It's easy, it's safe and it's smart!
In the parts that follow this article, I'll show you how to do it.
Many people are intimidated by the idea of incorporating, but doing your research and having good advisors at your side is all it takes.
DISCLAIMER HERE: this advice does not take the place of professional accounting and legal advice. There are many different types of businesses and shareholders, and having a good CPA and lawyer is essential to a running a successful business. I talk to my accountant and lawyers before making serious decisions like this.
That being said, here's the high level look:
- Get a good accountant and lawyer
- Determine if you really need to incorporate (see below)

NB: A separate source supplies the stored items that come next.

(** C10. What the code does with the stored slot list of a course. The
    representative slot-code of a record is the last non-empty slot-code
    of the list, and then slots.csv is not read. Its segment is the last
    non-empty segment-name of the list when the rows read from slots.csv
    by the fallback give no segment-name for the course; when they give
    one, the segment is the last such segment-name of slots.csv, whatever
    the stored list holds. The fallback reads the rows of slots.csv
    whenever slots.json gives no slot-code, also when slots.json exists. *)
Theorem merged_last_slot_wins
    (strptime : string -> outcome datetime)
    (files : list (option (list csv_row)))
    (json : option (dict string json_course)) (csv : option (list csv_row))
    (out : Combine.course) :
  In out (Combine.merged_courses strptime files json csv) ->
  (forall code,
      Spec.last_nonempty (Spec.json_codes json (Combine.rcid out)) = Some code ->
      Combine.slots out = code /\ Spec.fallback_rows json csv = []) /\
  (forall seg,
      Spec.last_nonempty (Spec.json_segments json (Combine.rcid out)) = Some seg ->
      Forall (fun s => s = "")
             (Spec.csv_segments (Spec.fallback_rows json csv) (Combine.rcid out)) ->
      Combine.segment out = seg) /\
  (forall seg,
      Spec.last_nonempty
        (Spec.csv_segments (Spec.fallback_rows json csv) (Combine.rcid out))
      = Some seg ->
      Combine.segment out = seg) /\
  (forall rows,
      csv = Some rows -> Spec.no_json_code json = true ->
      Spec.fallback_rows json csv = rows
      /\ Combine.read_slots json csv
         = fold_left Combine.read_csv_slot rows (Combine.read_slots json None)).
Proof.
  intros Hout.
  destruct (merged_record strptime files json csv out Hout)
    as (_ & row & _ & _ & Hseg & Hcode).
  split; [|split; [|split]].
  - intros code Hlast.
    pose proof (json_code_stops_fallback json csv _ _ Hlast) as Hfb.
    split; [|done]. rewrite Hcode.
    unfold Spec.representative_code. by rewrite Hfb, Hlast.
  - intros seg Hlast Hcsv. rewrite Hseg.
    unfold Spec.authoritative_segment. rewrite Hlast.
    destruct (Spec.last_nonempty_or (Some seg) _) as [s|] eqn:Hs.
    + apply last_nonempty_or_In in Hs as [[= ->]|[Hin Hne]]; [done|].
      rewrite List.Forall_forall in Hcsv. by specialize (Hcsv _ Hin).
    + destruct (last_nonempty_or_Some
                  (Spec.csv_segments (Spec.fallback_rows json csv) (Combine.rcid out))
                  seg) as [s' Hs']. congruence.
  - intros seg Hlast. rewrite Hseg.
    unfold Spec.authoritative_segment. by rewrite last_nonempty_or_last, Hlast.
  - intros rows -> Hno.
    assert (Hfb : Spec.fallback_rows json (Some rows) = rows)
      by (unfold Spec.fallback_rows; by rewrite Hno).
    split; [done|]. rewrite !read_slots_fallback, Hfb.
    unfold Spec.fallback_rows. by destruct (Spec.no_json_code json).
Qed.

Lemma merged_last_slot_wins_witness :
  let files := [Some [[("rcid", "7"); ("ccode", "CS7")]]] in
  let json := Some [("7", mk_json_course "7" "CS7" ""
                            [mk_slot_entry "1" "" "A" ["Mon"];
                             mk_slot_entry "2" "" "B" ["Tue"]])] in
  let csv := Some [[("rcid", "7"); ("segName", "C")]] in
  let out := Combine.mk_course "7" "CS7" "" "" "" "C" "" in
  In out (Combine.merged_courses Spec.strptime_fixture files json csv)
  /\ Spec.last_nonempty (Spec.json_segments json "7") = Some "B"
  /\ Combine.segment out = "C".
Proof.
  intros files json csv out.
  assert (Hin : In out (Combine.merged_courses Spec.strptime_fixture files json csv))
    by (vm_compute; by left).
  split; [exact Hin|]. split; [reflexivity|].
  destruct (merged_last_slot_wins Spec.strptime_fixture files json csv out Hin)
    as (_ & _ & Hcsv & _).
  apply Hcsv. reflexivity.
Defined.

- Get a Federal Tax Identication Number
- File Articles of Organization
- Keep up with your records
Being in a corporation rather than a sole proprietorship or partnership protects your personal assets. In a corporation, there is a complete division between company and personal property. If you're in the service industry, or if you deal with high legal risk in your everyday activities, this is essential in the event of civil lawsuits. Be careful, though! As an officer of your corporation, you can still demonstrate negligence thanks to the boys at Enron and the new Sarbanes Oxley laws. Certain industries (such as law and medicine) also have provisions about personal liability in the event of malpractice. For the most part, however, the guise of a corporation will protect your personal assets in the event of malpractice or employee conflict. Again, talk to your lawyer for further information on this.

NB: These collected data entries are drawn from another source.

(** How a started child ends: [chExit] is [None] when it exits with
    status zero and else what [ProcessState.String()] reads; [chStderr]
    is what it wrote to its standard error. *)
Record Child : Type := mkChild {
  chExit : option string;
  chStderr : list byte
}.

(** [os/exec], [Cmd.Wait]: [nil] for a child that exited with status
    zero, else [&ExitError{ProcessState: state}].  The [Stderr] field of
    that exit error stays empty: the library fills it in [Cmd.Output]
    alone, from a buffer it puts in [cmd.Stderr], and the handler calls
    [cmd.Start()] and [cmd.Wait()].  What the child wrote goes where its
    standard error is connected, the pipe of line 107 or nowhere. *)
Definition Cmd_Wait (ch : Child) : option error :=
  match chExit ch with
  | Some state => Some (ExitError state [])
  | None => None
  end.

(** The world of a call whose pipes, start and copies succeed and whose
    child ends as [ch]. *)
Definition childWorld (ch : Child) : World :=
  {| Environ := Environ calmWorld;
     pipeErr := fun _ _ => None;
     startErr := fun _ => None;
     copyErr := fun _ => None;
     waitErr := fun _ => Cmd_Wait ch |}.

(** The bytes of ["fatal"]. *)
Definition fatalBytes : list byte := [x66; x61; x74; x61; x6c].

(** The child writes ["fatal"] to its standard error and exits with
    status 128. *)
Definition exitWorld : World :=
  childWorld {| chExit := Some "exit status 128"; chStderr := fatalBytes |}.

(** A world answers [cmd.Wait()] as [os/exec] does when no exit error on
    the chain of an answer carries [Stderr] bytes. *)
Definition waitLikeExec (w : World) : Prop :=
  forall c e state stderr,
    waitErr w c = Some e -> errors_As_ExitError e = Some (state, stderr) ->
    stderr = [].

(** The copy of the child's stderr into the caller's sink fails. *)
Definition stderrFaultWorld : World :=
  {| Environ := Environ calmWorld;
     pipeErr := fun _ _ => None;
     startErr := fun _ => None;
     copyErr := fun s =>
       match s with
       | Stderr => Some (ErrorString "write: broken pipe")
       | Stdin | Stdout => None
       end;
     waitErr := fun _ => None |}.

(** The stdout pipe cannot be created. *)
Definition noPipeWorld : World :=
  {| Environ := Environ calmWorld;
     pipeErr := fun s _ =>
       match s with
       | Stdout => Some (ErrorString "pipe: too many open files")
       | Stdin | Stderr => None
       end;
     startErr := fun _ => None;
     copyErr := fun _ => None;
     waitErr := fun _ => None |}.

(* ------------------------------------------------------------------ *)
(** ** Further facts a trace records *)

Definition isHook (e : event) : Prop := exists c, e = EvHook c.
Definition isPipe (s : stream) (e : event) : Prop := exists r, e = EvPipe s r.
Definition isStart (e : event) : Prop := exists c r, e = EvStart c r.
Definition isStarted (e : event) : Prop := exists c, e = EvStart c None.
Definition isGo (e : event) : Prop := exists s, e = EvGo s.

(** No [P]-event of a trace has a [P]-event before it. *)
Definition once (P : event -> Prop) (tr : list event) : Prop :=
  forall l1 y l2, tr = l1 ++ y :: l2 -> P y -> forall x, In x l1 -> ~ P x.

(** The last program point of the main goroutine at which no pipe call
    for [s] has been made. *)
Definition pipeRank (s : stream) : nat :=
  match s with
  | Stdin => 1
  | Stdout => 2
  | Stderr => 3
  end.

(** Where a returned value comes from: a failed pipe call, a failed
    [cmd.Start()], or [cmd.Wait()] after a successful start. *)
Definition justified (tr : list event) (r : option error) : Prop :=
  (exists s e, In (EvPipe s (Some e)) tr /\ r = Some e) \/
  (exists c e, In (EvStart c (Some e)) tr /\ r = classifyStart e) \/
  (exists c r0, In (EvStart c None) tr /\ In (EvWait r0) tr /\
                r = classify r0).

(** What the trace of a call says about the hook, the start of the
    child and the returned value. *)
Record callTrace (w : World) (ctx : Context) (svc : Service)
    (scmd0 : ServiceCommand) (st : State) : Prop := mkCallTrace {
  ct_empty : rank (pc st) = 0 -> trace st = [];
  ct_hook_tail : forall c, ~ In (EvHook c) (tl (trace st));
  ct_hook_sup : forall c,
    In (EvHook c) (trace st) -> scCmdFunc scmd0 <> None;
  ct_hook_called : 1 <= rank (pc st) -> scCmdFunc scmd0 <> None ->
    In (EvHook (built w ctx svc scmd0)) (trace st);
  ct_nopipe : forall s r,
    rank (pc st) <= pipeRank s -> ~ In (EvPipe s r) (trace st);
  ct_started : 5 <= rank (pc st) <= 12 ->
    In (EvStart (cmd st) None) (trace st);
  ct_nowgwait : rank (pc st) <= 10 -> ~ In EvWgWait (trace st);
  ct_classify : pc st = MClassify -> In (EvWait (err st)) (trace st);
  ct_ret : forall r, pc st = MReturned r -> justified (trace st) r;
  ct_task : forall s,
    task s st <> None -> exists c, In (EvStart c None) (trace st);
  ct_wait : forall r,
    In (EvWait r) (trace st) -> exists c, In (EvStart c None) (trace st);
  ct_deferred : forall s,
    In (deferred s) (trace st) -> task s st = Some TDone;
  ct_logged : forall f a,
    In (EvLog f a) (trace st) -> exists s, In (EvCopy s a) (trace st)
}.

(** Each call the handler makes, it makes at most once. *)
Record onceTrace (st : State) : Prop := mkOnceTrace {
  on_hook : once isHook (trace st);
  on_pipe : forall s, once (isPipe s) (trace st);
  on_start : once isStart (trace st);
  on_go : forall s, once (eq (EvGo s)) (trace st);
  on_copy : forall s, once (isCopy s) (trace st);
  on_deferred : forall s, once (eq (deferred s)) (trace st);
  on_wgwait : once (eq EvWgWait) (trace st);
  on_wait : once isWait (trace st)
}.

(** The order of the calls of the main goroutine. *)
Record mainOrder (scmd0 : ServiceCommand) (st : State) : Prop :=
  mkMainOrder {
  mo_pipe_start : forall s, supplied scmd0 s = true ->
    before (eq (EvPipe s None)) isStart (trace st);
  mo_start_go : before isStarted isGo (trace st);
  mo_start_wait : before isStarted isWait (trace st)
}.

(** What the trace of a call says about its goroutines and the
    streams they serve. *)
Record goTrace (scmd0 : ServiceCommand) (st : State) : Prop := mkGoTrace {
  gt_wgwait : In EvWgWait (trace st) ->
    exists c, In (EvStart c None) (trace st);
  gt_close : forall s, In (EvClose s) (trace st) -> s = Stdin;
  gt_done : forall s, In (EvWgDone s) (trace st) -> s <> Stdin;
  gt_go_in : 6 <= rank (pc st) <= 12 -> supplied scmd0 Stdin = true ->
    tStdin st <> None;
  gt_wait_go : forall r s, In (EvWait r) (trace st) ->
    supplied scmd0 s = true -> In (EvGo s) (trace st)
}.

(** The events of lines 61-120: the hook, the pipes, the start. *)
Definition setupEvent (e : event) : Prop :=
  match e with
  | EvHook _ | EvPipe _ _ | EvStart _ _ => True
  | _ => False
  end.

(** All of the further facts. *)
Definition Further (w : World) (ctx : Context) (svc : Service)
    (scmd0 : ServiceCommand) (st : State) : Prop :=
  callTrace w ctx svc scmd0 st /\ onceTrace st /\ mainOrder scmd0 st /\
  goTrace scmd0 st.

(** A request with an output sink only, and no extras. *)
Definition outputOnlyRequest : ServiceCommand :=
  {| scStdin := None; scStdout := Some 1; scStderr := None;
     scDir := "/srv/repos/demo.git";
     scEnv := []; scArgs := []; scCmdFunc := None |}.

(** A request whose hook adds an entry to the environment of the
    command. *)
Definition hookRequest : ServiceCommand :=
  {| scStdin := None; scStdout := Some 1; scStderr := None;
     scDir := "/srv/repos/demo.git";
     scEnv := []; scArgs := [];
     scCmdFunc := Some (fun c => set_Env c (cEnv c ++ ["GIT_TRACE=1"])) |}.

(** [cmd.Start()] fails for a reason other than a missing file. *)
Definition deniedWorld : World :=
  {| Environ := Environ calmWorld;
     pipeErr := fun _ _ => None;
     startErr := fun _ => Some (PathError "fork/exec" "/usr/bin/git" (Errno 13));
     copyErr := fun _ => None;
     waitErr := fun _ => None |}.

(** [cmd.Wait()] fails with an error that is no exit error. *)
Definition interruptedWorld : World :=
  {| Environ := Environ calmWorld;
     pipeErr := fun _ _ => None;
     startErr := fun _ => None;
     copyErr := fun _ => None;
     waitErr := fun _ => Some (ErrorString "signal: killed") |}.

(** The copy of the caller's input into the child fails. *)
Definition stdinFaultWorld : World :=
  {| Environ := Environ calmWorld;
     pipeErr := fun _ _ => None;
     startErr := fun _ => None;
     copyErr := fun s =>
       match s with
       | Stdin => Some (ErrorString "read: connection reset")
       | Stdout | Stderr => None
       end;
     waitErr := fun _ => None |}.

(* ------------------------------------------------------------------ *)
(** ** Generic facts *)

Lemma run_app (w : World) (s1 s2 : list tid) (st : State) :
  run w (s1 ++ s2) st = run w s2 (run w s1 st).
Proof. unfold run. apply fold_left_app. Qed.

Lemma run_invariant (w : World) (P : State -> Prop) :
  (forall t st st', P st -> step w t st = Some st' -> P st') ->
  forall sched st, P st -> P (run w sched st).
Proof.
  intros Hstep sched. induction sched as [|t sched IH]; intros st Hst.
  - exact Hst.
  - simpl. apply IH. unfold sched1.
    destruct (step w t st) as [st'|] eqn:E.
    + eapply Hstep; eauto.
    + exact Hst.
Qed.

Lemma snoc_split {A : Type} (l : list A) (x : A) l1 y l2 :
  l ++ [x] = l1 ++ y :: l2 ->
  (l2 = [] /\ x = y /\ l = l1) \/
  (exists l2', l2 = l2' ++ [x] /\ l = l1 ++ y :: l2').
Proof.
  intros H. destruct (exists_last (l := y :: l2)) as [l2' [z Hz]].
  - discriminate.
  - rewrite Hz in H. rewrite app_assoc in H.
    apply app_inj_tail in H. destruct H as [Hl Hx]. subst z.
    destruct l2' as [|y' l2'].
    + simpl in Hz. injection Hz as Hy Hl2. left.
      destruct l2; [|destruct l2; discriminate].
      rewrite app_nil_r in Hl. auto.
    + right. simpl in Hz. injection Hz as Hy Hl2. subst y'.
      exists l2'. split; [assumption|]. exact Hl.
Qed.

Lemma before_nil (P Q : event -> Prop) : before P Q [].
Proof. intros l1 y l2 H. destruct l1; discriminate. Qed.

Lemma before_snoc (P Q : event -> Prop) tr e :
  before P Q tr ->
  (Q e -> exists x, In x tr /\ P x) ->
  before P Q (tr ++ [e]).
Proof.
  intros Hb He l1 y l2 Heq Hq.
  apply snoc_split in Heq. destruct Heq as [[_ [Hxy Hl]]|[l2' [_ Hl]]].
  - subst. apply He. exact Hq.
  - eapply Hb; eauto.
Qed.

Lemma in_snoc_l {A : Type} (x e : A) l : In x l -> In x (l ++ [e]).
Proof. intros H. apply in_or_app. left. exact H. Qed.

Lemma in_snoc_r {A : Type} (e : A) l : In e (l ++ [e]).
Proof. apply in_or_app. right. left. reflexivity. Qed.

(* ------------------------------------------------------------------ *)
(** ** Proof automation for the case analysis on one step *)

(** Side conditions that need no thought. *)
Ltac triv :=
  try assumption; try (intros; assumption); try reflexivity;
  try (intros; lia).

(** Discharge the arithmetic premises of the hypotheses. *)
Ltac spec_lia :=
  repeat match goal with
  | H : ?A -> _ |- _ =>
      match type of A with
      | Prop =>
          let HA := fresh in
          assert (HA : A) by (simpl; lia); specialize (H HA); clear HA
      end
  end.

(** The conjuncts of [concInv] after one step. *)
Ltac conc_finish Hsup :=
  repeat match goal with
    | H : Nat.eqb _ _ = true |- _ => apply Nat.eqb_eq in H
    end;
  repeat split; intros; try lia; try congruence; auto;
  try match goal with
    | s : stream |- supplied _ _ = true =>
        destruct s; simpl in *;
        first [ assumption | congruence
              | apply (Hsup Stdin); simpl; congruence
              | apply (Hsup Stdout); simpl; congruence
              | apply (Hsup Stderr); simpl; congruence ]
    end.

(** One case per statement that [Hstep] can have run. *)
Ltac step_cases Hstep Hsc :=
  match type of Hstep with
  | step _ ?t ?st = Some _ =>
      destruct t as [|s]; simpl in Hstep;
      [ unfold stepMain, pipeStep in Hstep; try rewrite Hsc in Hstep;
        destruct (pc st) eqn:Epc;
        repeat match type of Hstep with
          | context [match ?x with _ => _ end] => destruct x eqn:?
          end;
        try discriminate; injection Hstep as <-
      | unfold stepTask in Hstep; destruct s; simpl in Hstep;
        match type of Hstep with
        | context [match ?x with _ => _ end] =>
            destruct x as [[| r | |]|] eqn:Et
        end;
        try discriminate;
        try match type of Hstep with
          | context [if ?x then _ else _] => destruct x eqn:Ecf
          end;
        injection Hstep as <- ]
  end.

(** An event of the new trace is an old one or the one just added. *)
Ltac in_hyps :=
  repeat match goal with
  | H : In _ (_ ++ [_]) |- _ =>
      apply in_app_or in H; destruct H as [H | [H | []]];
      [ | first [ discriminate H | injection H as ?; subst | idtac ] ]
  end.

Setting up a corporation can provide you with many tax benefits. The guise of a corporate entity allows you to write off many things that you would not be able to in a sole proprietorship or partnership. For example, if you have another source of income you could invest personal funds into the company and write it off on your personal income tax. Additionally, if you're not looking for loans or investors any time soon, it's easy to make the company look poor on paper. As another example, if you choose to be an S-Corporation, you can write a business loss off of your personal income tax.
You could also take a look at creating a Limited Liability Company (LLC). This provides you with some of the benefits of a corporation without as much paperwork and tax liability. State laws vary, so do your due diligence before you decide.